What you will do => The entries below contain a line with "split; [|by intros" and a line with "- intros Hr%head_Some_elem_of%sql_select_elem.". Quote exactly those two lines and all lines between them.

Collected data =>
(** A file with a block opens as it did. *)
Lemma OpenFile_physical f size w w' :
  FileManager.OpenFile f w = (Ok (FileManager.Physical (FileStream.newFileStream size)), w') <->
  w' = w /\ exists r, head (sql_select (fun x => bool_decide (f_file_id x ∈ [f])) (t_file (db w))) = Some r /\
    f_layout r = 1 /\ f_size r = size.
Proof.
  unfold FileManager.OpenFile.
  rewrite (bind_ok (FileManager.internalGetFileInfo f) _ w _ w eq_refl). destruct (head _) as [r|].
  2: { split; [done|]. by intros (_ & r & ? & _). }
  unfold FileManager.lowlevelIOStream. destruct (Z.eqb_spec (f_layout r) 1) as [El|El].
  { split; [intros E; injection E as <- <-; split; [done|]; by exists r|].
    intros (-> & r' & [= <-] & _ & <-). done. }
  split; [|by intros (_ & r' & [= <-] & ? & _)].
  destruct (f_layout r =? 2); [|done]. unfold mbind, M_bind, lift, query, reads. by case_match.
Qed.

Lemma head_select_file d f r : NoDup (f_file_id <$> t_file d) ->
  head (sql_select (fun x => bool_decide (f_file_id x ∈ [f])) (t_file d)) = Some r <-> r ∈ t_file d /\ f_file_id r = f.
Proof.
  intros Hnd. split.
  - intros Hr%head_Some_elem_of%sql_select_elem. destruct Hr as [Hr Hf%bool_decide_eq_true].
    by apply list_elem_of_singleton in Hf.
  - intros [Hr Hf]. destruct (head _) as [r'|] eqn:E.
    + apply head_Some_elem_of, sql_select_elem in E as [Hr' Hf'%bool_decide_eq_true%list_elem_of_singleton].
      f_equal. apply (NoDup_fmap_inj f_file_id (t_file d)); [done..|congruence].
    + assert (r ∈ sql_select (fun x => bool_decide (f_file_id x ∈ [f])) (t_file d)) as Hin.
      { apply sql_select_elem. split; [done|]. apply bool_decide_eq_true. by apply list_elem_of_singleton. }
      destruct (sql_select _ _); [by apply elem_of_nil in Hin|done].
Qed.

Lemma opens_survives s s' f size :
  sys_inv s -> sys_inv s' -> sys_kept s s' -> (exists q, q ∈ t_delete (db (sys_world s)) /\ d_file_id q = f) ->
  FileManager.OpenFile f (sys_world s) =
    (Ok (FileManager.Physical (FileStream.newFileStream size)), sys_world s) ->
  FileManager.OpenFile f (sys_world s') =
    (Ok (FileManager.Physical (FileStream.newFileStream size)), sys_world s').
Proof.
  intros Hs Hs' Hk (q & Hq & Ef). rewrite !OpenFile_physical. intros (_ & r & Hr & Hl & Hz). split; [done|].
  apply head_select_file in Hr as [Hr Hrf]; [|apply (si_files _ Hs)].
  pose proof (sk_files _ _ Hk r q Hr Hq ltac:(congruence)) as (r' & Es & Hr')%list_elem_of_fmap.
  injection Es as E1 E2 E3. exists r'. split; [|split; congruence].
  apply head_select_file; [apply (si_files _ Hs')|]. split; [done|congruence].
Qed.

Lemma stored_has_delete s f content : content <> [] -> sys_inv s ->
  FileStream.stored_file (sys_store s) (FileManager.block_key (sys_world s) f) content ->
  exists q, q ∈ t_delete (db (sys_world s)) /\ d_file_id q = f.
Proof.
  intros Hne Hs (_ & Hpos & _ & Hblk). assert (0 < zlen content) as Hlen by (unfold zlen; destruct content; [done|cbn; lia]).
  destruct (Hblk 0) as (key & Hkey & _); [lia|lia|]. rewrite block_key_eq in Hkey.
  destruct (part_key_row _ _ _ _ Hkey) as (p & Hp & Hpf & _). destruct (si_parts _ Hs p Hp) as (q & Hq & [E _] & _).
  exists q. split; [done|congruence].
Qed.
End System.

Exercise answer =>
  split; [|by intros (_ & r' & [= <-] & ? & _)].
  destruct (f_layout r =? 2); [|done]. unfold mbind, M_bind, lift, query, reads. by case_match.
Qed.

Lemma head_select_file d f r : NoDup (f_file_id <$> t_file d) ->
  head (sql_select (fun x => bool_decide (f_file_id x ∈ [f])) (t_file d)) = Some r <-> r ∈ t_file d /\ f_file_id r = f.
Proof.
  intros Hnd. split.
  - intros Hr%head_Some_elem_of%sql_select_elem. destruct Hr as [Hr Hf%bool_decide_eq_true].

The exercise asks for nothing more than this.